CN102939389A - 基于体细胞获得性重排的诊断方法 - Google Patents

Abstract

描述了一种监测方法，其包括通过对患者的核酸的全基因组分析鉴定与该患者中的疾病状态相关的体细胞获得性基因组重排，和监测含有所述基因组重排的核酸的水平变化，和/或定量含有所述基因组重排的核酸的水平作为该患者的疾病进展或严重性的标志物。还描述了本发明的监测方法在评估疗法效力中的用途和患者特异性基因组重排作为该患者疾病进展的生物标志物的用途。

Description

基于体细胞获得性重排的诊断方法

背景技术

个体化医疗保健是在未来5-10年中医学的主要目标。为了达到这个目标需要许多进展，包括开发用于测量疾病负荷的灵敏的和特异的生物标志物。

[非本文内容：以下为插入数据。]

(** * The Go agent for AWS IoT Jobs and Mender: model and properties

    A shallow embedding of the device agent in [goagent/]:

    - [awsiotjobs/awsiotjobs.go]: the job execution record, its status
      reports over MQTT, the echo handler and the job dispatcher;
    - [awsiotjobs/mender/mender.go]: the job document decoder, [Process]
      and the install / commit / rollback state machine [exec];
    - [mendercmd]: the [Commander] interface of the update tool.

    The MQTT client ([IMqttClient]), the update tool and the clock are the
    environment.  The MQTT client is a recording double with a table of
    subscriptions; the update tool is described by what it answers and by
    the timed events it sends on its channels. *)

From Stdlib Require Import ZArith String Ascii List Bool Lia.
From stdpp Require Import base strings gmap list.

Set Warnings "-register-all".

Local Open Scope string_scope.
Local Open Scope list_scope.

(** ** JSON values and [encoding/json] as the agent uses it *)

Module json.

(** A decoded JSON document.  Numbers of the job protocol (version and
    execution numbers, timestamps) are integers and are the only ones
    modelled.  An object keeps its members in document order. *)
Inductive value : Type :=
| Null
| Bool (b : bool)
| Num (n : Z)
| Str (s : string)
| Arr (items : list value)
| Obj (members : list (string * value)).

(** A Go [map[string]interface{}] that is not nil: its entries, kept in
    increasing key order, which is the order [json.Marshal] writes them. *)
Definition object : Type := list (string * value).

(** [m[k] = v] *)
Fixpoint set (k : string) (v : value) (m : object) : object :=
  match m with
  | [] => [(k, v)]
  | (k', v') :: m' =>
      match String.compare k k' with
      | Lt => (k, v) :: m
      | Eq => (k, v) :: m'
      | Gt => (k', v') :: set k v m'
      end
  end.

(** [v, ok := m[k]] *)
Fixpoint get (k : string) (m : object) : option value :=
  match m with
  | [] => None
  | (k', v) :: m' => if String.eqb k k' then Some v else get k m'
  end.

(** Decoding the members of a JSON object into a map: a later member
    overwrites an earlier one with the same key. *)
Definition merge (members : list (string * value)) (m : object) : object :=
  fold_left (fun acc kv => set kv.1 kv.2 acc) members m.

(** A Go map variable: [None] is the nil map. *)
Definition gomap : Type := option object.

(** [v, ok := m[k]], which also reads a nil map. *)
Definition index (k : string) (m : gomap) : option value :=
  match m with
  | None => None
  | Some o => get k o
  end.

(** [json.Marshal] of a map: [null] for the nil map. *)
Definition Marshal_map (m : gomap) : value :=
  match m with
  | None => Null
  | Some o => Obj o
  end.

(** [json.Unmarshal(text, &m)] into a nil [map[string]interface{}]: only
    an object fills it; [null], any other value and invalid text (no
    document at all) leave it nil. *)
Definition Unmarshal_map (doc : option value) : gomap :=
  match doc with
  | Some (Obj members) => Some (merge members [])
  | _ => None
  end.

(** Key matching of struct fields.  [encoding/json] accepts a key that
    equals the field's name under Unicode simple case folding: the ASCII
    letters fold to upper case, and the only other runes that fold to an
    ASCII letter are U+017F (long s) and U+212A (Kelvin sign). *)
Definition upper (c : ascii) : ascii :=
  let n := nat_of_ascii c in
  if (97 <=? n)%nat && (n <=? 122)%nat then ascii_of_nat (n - 32) else c.

Fixpoint foldName (s : string) : string :=
  match s with
  | EmptyString => EmptyString
  | String "197" (String "191" rest) => String "S" (foldName rest)
  | String "226" (String "132" (String "170" rest)) => String "K" (foldName rest)
  | String c rest => String (upper c) (foldName rest)
  end.

Definition names (tag key : string) : bool :=
  String.eqb (foldName key) (foldName tag).

(** The members of the document a struct is decoded from: none for
    [null], for a value that is not an object and for invalid text. *)
Definition members_of (doc : value) : list (string * value) :=
  match doc with
  | Obj members => members
  | _ => []
  end.

(** Decoding one struct field.  Every member whose key names the field is
    decoded in turn, so the last one stands; a value of the wrong type is
    skipped and the field keeps what it had. *)
Definition string_field (tag : string) (doc : value) (zero : string) : string :=
  fold_left
    (fun acc kv =>
       if names tag kv.1
       then match kv.2 with Str s => s | _ => acc end
       else acc)
    (members_of doc) zero.

Definition min_int64 : Z := - 2 ^ 63.
Definition max_int64 : Z := 2 ^ 63 - 1.

Definition int64_field (tag : string) (doc : value) (zero : Z) : Z :=
  fold_left
    (fun acc kv =>
       if names tag kv.1
       then match kv.2 with
            | Num n => if (min_int64 <=? n)%Z && (n <=? max_int64)%Z then n else acc
            | _ => acc
            end
       else acc)
    (members_of doc) zero.

(** A map field: an object is merged into the map the field holds (a new
    map when it holds nil), [null] sets it to nil. *)
Definition map_field (tag : string) (doc : value) (zero : gomap) : gomap :=
  fold_left
    (fun acc kv =>
       if names tag kv.1
       then match kv.2 with
            | Obj members => Some (merge members (default [] acc))
            | Null => None
            | _ => acc
            end
       else acc)
    (members_of doc) zero.

(** A struct field: the nested document the field is decoded from. *)
Definition struct_field (tag : string) (doc : value) : value :=
  fold_left
    (fun acc kv =>
       if names tag kv.1
       then match kv.2 with Obj members => Obj (members_of acc ++ members) | _ => acc end
       else acc)
    (members_of doc) Null.
(** * redsea: the per-channel orchestration layer (src/channel.cc)

    A shallow embedding of [redsea::Channel] and the properties of its
    member functions [processBit], [processBits], [processGroup] and
    [flush].

    The translation unit channel.cc is the only one modelled line by line.
    The classes it drives (BlockStream, Station, CachedPI, RunningAverage)
    are declared in other headers; they enter the development as the
    operations of the class [Externals], so that every general theorem holds
    for any implementation of them.  Test doubles that record the calls they
    receive are provided for running the model on concrete inputs. *)

From Stdlib Require Import ZArith List Bool String Ascii Lia QArith.
From Stdlib Require Import Floats.SpecFloat.
Import ListNotations.
Local Open Scope Z_scope.

(** ** IEEE 754 arithmetic of the two C++ floating point types *)

(** [float] is binary32, [double] is binary64.  Both are [spec_float] values,
    operated on with the precision and exponent range of their format. *)
Module F32.
Definition prec : Z := 24.
Definition emax : Z := 128.
Definition of_Z (n : Z) : spec_float := binary_normalize prec emax n 0 false.
Definition div (x y : spec_float) : spec_float := SFdiv prec emax x y.
Definition mul (x y : spec_float) : spec_float := SFmul prec emax x y.
End F32.

Module F64.
Definition prec : Z := 53.
Definition emax : Z := 1024.
Definition of_Z (n : Z) : spec_float := binary_normalize prec emax n 0 false.
Definition div (x y : spec_float) : spec_float := SFdiv prec emax x y.
Definition mul (x y : spec_float) : spec_float := SFmul prec emax x y.
(** The literal [1187.5], that is 2375 / 2. *)
Definition c1187_5 : spec_float := binary_normalize prec emax 2375 (-1) false.
(** The literal [1e3]. *)
Definition c1e3 : spec_float := of_Z 1000.
(** [static_cast<int>(x)]: the fractional part is discarded (rounding towards
    zero).  Values outside the range of [int] are undefined behaviour in C++
    and are not bounded here. *)
Definition to_int (x : spec_float) : Z :=
  match x with
  | S754_finite s m e =>
      let mag := match e with
                 | Z0 => Zpos m
                 | Zpos _ => Z.shiftl (Zpos m) e
                 | Zneg p => Z.shiftr (Zpos m) (Zpos p)
                 end in
      if s then - mag else mag
  | _ => 0
  end.
End F64.

(** ** Data *)

(** [std::chrono::time_point<std::chrono::system_clock>]: a signed count of
    clock ticks since the epoch. *)
Definition time_point : Type := Z.

(** [redsea::OutputType].  channel.cc only compares against [Hex]; every
    other output type takes the Station branch. *)
Inductive OutputType : Type := Hex | JSON.

Definition OutputType_eqb (a b : OutputType) : bool :=
  match a, b with
  | Hex, Hex | JSON, JSON => true
  | _, _ => false
  end.

(** The members of [redsea::Options] that channel.cc reads. *)
Record Options : Type := mkOptions {
  timestamp : bool;
  bler : bool;
  output_type : OutputType;
  time_format : string
}.

(** Modelled from the spec: the Group class (declared in a header that is
    not part of src/).  "A fixed-size structure holding up to 4 data blocks,
    an error count (0-4, one per block), optionally a station identity code,
    an optional receive timestamp, and an optional error-rate annotation";
    a group is empty when it "carries no usable blocks". *)
Record Group : Type := mkGroup {
  blocks : list Z;
  num_errors : Z;
  pi : option Z;
  time_received : option time_point;
  bler_annotation : option spec_float
}.

Definition isEmpty (g : Group) : bool :=
  match blocks g with [] => true | _ :: _ => false end.

Definition hasPI (g : Group) : bool :=
  match pi g with Some _ => true | None => false end.

Definition getPI (g : Group) : Z :=
  match pi g with Some p => p | None => 0 end.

例如，个性化癌症医学取决于个性化诊断的实施。由于癌症其核心是由体细胞突变所驱动的，详细的基因组筛查可能在推进个人的治疗选择中发挥核心作用。随着用于癌症的药物和其他疗法的范围持续增长，存在对疾病负荷的灵敏的和特异的测量手段的不断增长的迫切需要以指导治疗方案。

在血液学恶性肿瘤中，存在通过针对频发基因组重排的测定来常规定量残留疾病水平。白血病与不要求全基因组筛查或开发患者特异性测定的特征性基因组重排相关的发现已使这成为可能。然而在实体瘤中，用于定量疾病负荷的方法较不灵敏和较不特异。常规地使用放射成像对患者分期，但只能检测大于1厘米大小的显而易见的病变，其已代表数百万的癌细胞。血清标志物可以是有帮助的，例如针对前列腺癌的PSA，但对许多肿瘤类型是不可获得的而且经常存在非特异性的问题。循环肿瘤细胞的免疫检测是灵敏的，可在成千的正常细胞中检测到低至一个肿瘤细胞，但其仅检测血液中的细胞而且会导致对表达感兴趣标志物的非恶性细胞的假阳性判断。

肿瘤细胞在坏死或凋亡时释放裸DNA进入血浆，而循环的游离DNA的水平与疾病负荷相关。这可以用于以一些预后值来监测癌基因中的肿瘤特异性点突变或表观遗传变化的水平。然而，在许多情况下源于肿瘤细胞的循环裸DNA的比例是0.01％或更低，而目前的在这一深度辨别单个突变碱基的方法是不能胜任的。因此，基于血浆DNA中点突变或表观遗传变化的现有的策略灵敏性差并缺乏特异性。

本发明解决疾病的检测和监测的问题以支持个人化医疗方法。

发明概述

本发明涉及适合于监测疾病的方法，该方法包括：

a)鉴定与患者中的疾病状态相关的体细胞获得性基因组重排，其中通过对该患者的核酸的全基因组分析进行所述鉴定，和

b)监测含有所述基因组重排的核酸的水平变化，和/或定量含有所述基因组重排的核酸的水平，作为该患者中的疾病进展或严重性的标志物。

本发明还涉及适合于监测疾病的方法，该方法包含监测含有基因组重排的核酸的水平变化，和/或定量含有基因组重排的核酸的水平，其中该基因组重排是与患者中的疾病进展或严重性相关的体细胞获得性突变，而其中已通过对该患者的核酸的全基因组分析进行该重排的鉴定。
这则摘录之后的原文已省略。